**TO DO**
Once the data has been read, return all of it precisely as written.

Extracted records
Lemma writeOID_spec v a :
  writeOID (pduName v) (pduType v, pduValue v) a =
  match writeOf v with
  | inl n => Some (None, a <| agStats := agStats a <| enableAuthenTraps := n |> |>)
  | inr err => Some (Some err, a)
  end.
Proof.
  unfold writeOID, writeOf. destruct (bool_decide (trimDot (pduName v) = enableAuthenTrapsOID)); [|done]. cbn [negb].
  unfold setEnableAuthenTraps. cbn [snd]. destruct (snmpInteger (pduValue v)) as [n|]; [|done].
  destruct (Z.eqb_spec n authenticationTrapsOn) as [->|]; [done|].
  destruct (Z.eqb_spec n authenticationTrapsOff) as [->|]; done.
Qed.

Lemma setLoop_spec i vars response status index a :
  setLoop i vars response status index a =
  Some ((response ++ vars, if bool_decide (status = NoError) then (firstRefused i vars).1 else status,
         if bool_decide (status = NoError) then
           (if bool_decide ((firstRefused i vars).1 = NoError) then index else (firstRefused i vars).2) else index),
        a <| agStats := agStats a <| enableAuthenTraps := written vars (enableAuthenTraps (agStats a)) |> |>).
Proof.
  revert i response status index a. induction vars as [|v vars IH]; intros i response status index a.
  { cbn. rewrite app_nil_r. destruct (bool_decide_reflect (status = NoError)) as [->|]; by destruct a as [? ? []]. }
  cbn [setLoop firstRefused]. unfold mbind, Handler_bind. rewrite writeOID_spec. unfold written, accepted. cbn [omap list_omap].
  destruct (writeOf v) as [n|err].
  - rewrite IH, <- app_assoc. cbn [app]. unfold written, accepted. rewrite last_cons. cbn.
    destruct (last (omap _ vars)); done.
  - destruct (bool_decide_reflect (status = NoError)) as [->|Hst].
    + rewrite IH, <- app_assoc. cbn [app]. cbn [fst snd]. rewrite (bool_decide_false ((if bool_decide (err = ErrNotWritable) then NotWritable else BadValue) = NoError)) by (by case_bool_decide).
      done.
    + rewrite IH, <- app_assoc. cbn [app]. by rewrite bool_decide_false by done.
Qed.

**REPLY TO THE EXERCISE**
Lemma writeOID_spec v a :
  writeOID (pduName v) (pduType v, pduValue v) a =
  match writeOf v with
  | inl n => Some (None, a <| agStats := agStats a <| enableAuthenTraps := n |> |>)
  | inr err => Some (Some err, a)
  end.
Proof.
  unfold writeOID, writeOf. destruct (bool_decide (trimDot (pduName v) = enableAuthenTrapsOID)); [|done]. cbn [negb].
  unfold setEnableAuthenTraps. cbn [snd]. destruct (snmpInteger (pduValue v)) as [n|]; [|done].
  destruct (Z.eqb_spec n authenticationTrapsOn) as [->|]; [done|].
  destruct (Z.eqb_spec n authenticationTrapsOff) as [->|]; done.
Qed.

Lemma setLoop_spec i vars response status index a :
  setLoop i vars response status index a =
  Some ((response ++ vars, if bool_decide (status = NoError) then (firstRefused i vars).1 else status,
         if bool_decide (status = NoError) then
           (if bool_decide ((firstRefused i vars).1 = NoError) then index else (firstRefused i vars).2) else index),
        a <| agStats := agStats a <| enableAuthenTraps := written vars (enableAuthenTraps (agStats a)) |> |>).
Proof.
  revert i response status index a. induction vars as [|v vars IH]; intros i response status index a.
  { cbn. rewrite app_nil_r. destruct (bool_decide_reflect (status = NoError)) as [->|]; by destruct a as [? ? []]. }
  cbn [setLoop firstRefused]. unfold mbind, Handler_bind. rewrite writeOID_spec. unfold written, accepted. cbn [omap list_omap].
  destruct (writeOf v) as [n|err].
  - rewrite IH, <- app_assoc. cbn [app]. unfold written, accepted. rewrite last_cons. cbn.
    destruct (last (omap _ vars)); done.
  - destruct (bool_decide_reflect (status = NoError)) as [->|Hst].
    + rewrite IH, <- app_assoc. cbn [app]. cbn [fst snd]. rewrite (bool_decide_false ((if bool_decide (err = ErrNotWritable) then NotWritable else BadValue) = NoError)) by (by case_bool_decide).
      done.
    + rewrite IH, <- app_assoc. cbn [app]. by rewrite bool_decide_false by done.
Qed.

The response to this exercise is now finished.